Data Lake

For Storing Structured, Unstructured and Semi-structured Data

In the modern technology scenario, many organizations are opting for an

ELT (Extract – Load – Transfer) approach which brings in the importance of

Data Lakes. Unlike data warehouses, data lakes can store a vast amount

of raw data (structured, unstructured, and semi-structured) in their native

format. The data are ‘loaded’ with transformation.


The data structure is defined post loading, based on the use cases. Thus,

the transform of data occurs after loading the data. For example, data from

multiple source systems can be stored in a single HDFS (Hadoop Data File

System). These are raw data which are not harmonized, indexed, or even

searchable while loading. The major benefit of the data lake is that one

need not connect to the live operational systems for accessing the data.  
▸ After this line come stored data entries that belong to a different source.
(* ===== verification/AuthorityRun.v ===== *)
(** * Authority over a run

    The capability operations of [CapOps] and [Dispatch], and any sequence of them:
    what a derivation grants, what a refusal leaves, and that a fence is final. *)

From S2P Require Import Prelude Abi Obj Scope ScopeProofs Ctrl Frame Objects Machine CapOps.
From S2P Require Import Authority AuthorityOps Dispatch.

#[local] Open Scope N_scope.

Implicit Types (m : Machine) (g i j d h : N).

(** ** The handlers one by one *)

Lemma wp_object_id m o Q E m0 :
  machine_wf m → obj_index o < object_limit (obj_kind o) →
  (∀ id, Q id m0) → wp (expect (object_id m o)) Q E m0.
Proof.
  intros Hwf Hi HQ. rewrite <-(mw_sizes m Hwf) in Hi. apply wp_expect. unfold object_id.
  destruct (negb _); [by eexists|]. destruct (obj_kind o);
    try (apply N.min_glb_lt_iff in Hi as [_ Hi]);
    apply table_lookup_is_Some in Hi as [x Hx]; cbn [fmap option_fmap]; rewrite Hx; by eexists.
Qed.

Lemma wp_receipt now kind d s object grant parent result a b reserved Q E m :
  machine_wf m → (∀ id m', beside m m' → Q id m') →
  wp (receipt now kind d s object grant parent result a b reserved) Q E m.
Proof.
  intros Hwf HQ. unfold receipt. apply wp_bind, wp_gets. cbn beta.
  destruct (m_system_log m) as [i|] eqn:Hi; [|by apply wp_ret, HQ].
  pose proof (mw_log m Hwf i Hi) as Hlt. change MAX_CONTROL_LOGS with (object_limit Obj.ControlLog) in Hlt.
  rewrite <-(mw_sizes m Hwf) in Hlt. apply table_lookup_is_Some in Hlt as [l Hl].
  apply wp_bind. eapply wp_at_index; [exact Hl|].
  destruct (if reserved then _ else _) as [n l']. apply wp_bind, wp_modify, wp_ret, HQ.
  split; try done. intros []; try done. cbn -[insert]. by rewrite tlen_insert.
Qed.

(** The capability an operation received: its node is in use and its domain is
    there. *)
Record holds m (ctx : Ctx) (n : Grant) (D : Domain) : Prop := {
  hd_domain : m_domains m !! cx_domain ctx = Some D;
  hd_node : m_grants m !! rs_grant (cx_cap ctx) = Some n;
  hd_used : g_used n = true;
  hd_object : g_object n = rs_object (cx_cap ctx)
}.

Lemma holds_object m ctx n D : machine_wf m → holds m ctx n D →
  obj_index (rs_object (cx_cap ctx)) < object_limit (obj_kind (rs_object (cx_cap ctx))).
Proof. intros Hwf [_ Hn Hu <-]. by eapply au_objects; [apply Hwf|..]. Qed.

Lemma wp_inspect ctx n D Q E m :
  machine_wf m → holds m ctx n D → (∀ r, Q r m) → wp (inspect ctx) Q E m.
Proof.
  intros Hwf Hh HQ. pose proof Hh as [_ Hn Hu _]. unfold inspect. apply wp_bind.
  eapply wp_at_index; [exact Hn|]. apply wp_bind, wp_gets, wp_bind. cbn beta.
  eapply (wp_mono _ (λ _ m', m' = m) _ (λ _ _, False)); [| |done].
  { case_decide as Hp; [done|].
    destruct (grants_parent _ (au_tree _ _ (mw_authority _ Hwf)) _ n Hn Hu Hp) as (p & Hpp & _).
    apply wp_bind. by eapply wp_at_index. }
  intros parent ? ->. apply wp_bind. eapply (wp_mono _ (λ _ m', m' = m) _ (λ _ _, False)); [| |done].
  { destruct (g_life_scope n) as [l|] eqn:Hl; [|done].
    pose proof (mw_lives m Hwf _ n l Hn Hu Hl) as Hlt.
    change MAX_SCOPES with (object_limit Obj.Scope) in Hlt. rewrite <-(mw_sizes m Hwf) in Hlt.
    apply table_lookup_is_Some in Hlt as [s Hs]. apply wp_bind. by eapply wp_at_index. }
  intros life ? ->. apply wp_bind, wp_object_id; [done|by eapply holds_object|].
  intros id. by apply wp_ret.
Qed.

Lemma wp_drain_status ctx n D Q E m :
  holds m ctx n D → (∀ r, Q r m) → wp (drain_status ctx) Q E m.
Proof.
  intros [_ Hn _ _] HQ. unfold drain_status. apply wp_bind. eapply wp_at_index; [exact Hn|].
  by apply wp_bind, wp_gets, wp_ret.
Qed.

(** The barrier went up: exactly the descendants of the node are behind it. *)
Definition barrier m g m' : Prop :=
  ∀ i n, m_grants m !! i = Some n → ∃ b, m_grants m' !! i = Some (n <| g_fenced := b |>) ∧
    (b = true ↔ g_fenced n = true ∨ descends (m_grants m) g i).

Lemma wp_fence ctx now n D Q E m :
  machine_wf m → holds m ctx n D →
  (∀ k m', steps_to m m' → barrier m (rs_grant (cx_cap ctx)) m' → tables m' = tables m → Q k m') →
  wp (CapOps.fence ctx now) Q E m.
Proof.
  intros Hwf Hh HQ. pose proof Hh as [Hd Hn Hu Ho].
  pose proof (mw_authority _ Hwf) as Hau.
  destruct (fence_lineage_spec (m_grants m) (rs_grant (cx_cap ctx)) n (au_tree _ _ Hau) Hn Hu)
    as (gs' & changed & Hf & Hex & _ & Hwf').
  unfold CapOps.fence. apply wp_bind, wp_gets, wp_bind, wp_expect. exists (gs', changed).
  split; [done|]. apply wp_bind, wp_modify. set (m1 := m <| m_grants := gs' |>).
  destruct (Hex _ n Hn) as (b & Hb & _).
  assert (Hst : steps_to m m1).
  { split; [|intros Hv|done|by intros []|done].
    - apply (fence_advance (m_grants m) (tables m) gs' (rs_grant (cx_cap ctx))); try done.
      by rewrite (grants_len _ Hwf'), (grants_len _ (au_tree _ _ Hau)).
    - intros i x' l Hx' Hxu Hxl. cbn in Hx'. assert (is_Some (m_grants m !! i)) as [x Hx].
      { apply table_lookup_is_Some. rewrite (grants_len _ (au_tree _ _ Hau)), <-(grants_len _ Hwf').
        by eapply table_lookup_lt. }
      destruct (Hex i x Hx) as (b' & Hb' & _). rewrite Hx' in Hb'. injection Hb' as ->.
      by apply (Hv i x l). }
  pose proof (steps_to_wf m m1 Hwf Hst) as Hwf1.
  apply wp_bind. eapply wp_at_index; [exact Hb|]. apply wp_bind, wp_gets, wp_bind.
  apply wp_object_id; [done|by eapply holds_object|]. intros id. apply wp_bind.
  eapply wp_at_index; [exact Hd|]. apply wp_bind, wp_receipt; [done|]. intros id' m2 Hb2.
  apply wp_ret, HQ.
  - eapply steps_to_trans; [exact Hst|]. by apply beside_steps.
  - intros i x Hx. rewrite (be_grants _ _ Hb2). by apply Hex.
  - by rewrite (be_tables _ _ Hb2).
Qed.

Lemma wp_copy ctx n D Q E m :
  machine_wf m → holds m ctx n D →
  (∀ h m', installed m (cx_domain ctx) (rs_object (cx_cap ctx)) (rs_grant (cx_cap ctx)) (Some h) m' →
    Q h m') →
  (∀ m', installed m (cx_domain ctx) (rs_object (cx_cap ctx)) (rs_grant (cx_cap ctx)) None m' →
    E status.LIMIT_EXHAUSTED m') →
  wp (copy ctx) Q E m.
Proof.
  intros Hwf [Hd Hn Hu Ho] HQ HE. apply wp_bind. eapply wp_cap_install; [done..|].
  intros [h|] m' Hi; apply wp_ok_or; auto.
Qed.

Lemma wp_close ctx n D Q E m :
  machine_wf m → holds m ctx n D →
  (∀ b m', steps_to m m' → if b : bool then Q 0 m' else E status.INVALID_HANDLE m') →
  wp (close ctx) Q E m.
Proof.
  intros Hwf [Hd _ _ _] HQ. apply wp_bind.
  apply wp_release_with; [done|by exists D|apply release_vacates|].
  intros b m' Hst. specialize (HQ b m' Hst). by destruct b.
Qed.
In an enterprise, the analytics use cases often deal with multiple data

sources. A data lake having all the data loaded into it can become an

efficient data storage from where these use cases can be built upon. As the

data lake consists of all the data in raw format, without transformation,

hence it is quite flexible in terms of new use case generations. Unlike data

marts, where one need to construct an ETL to prepare the Data Mart

suitable for a particular Use Case, the data lake can be used umpteen

number of times for any number of use cases as data load has taken place

before the transformation.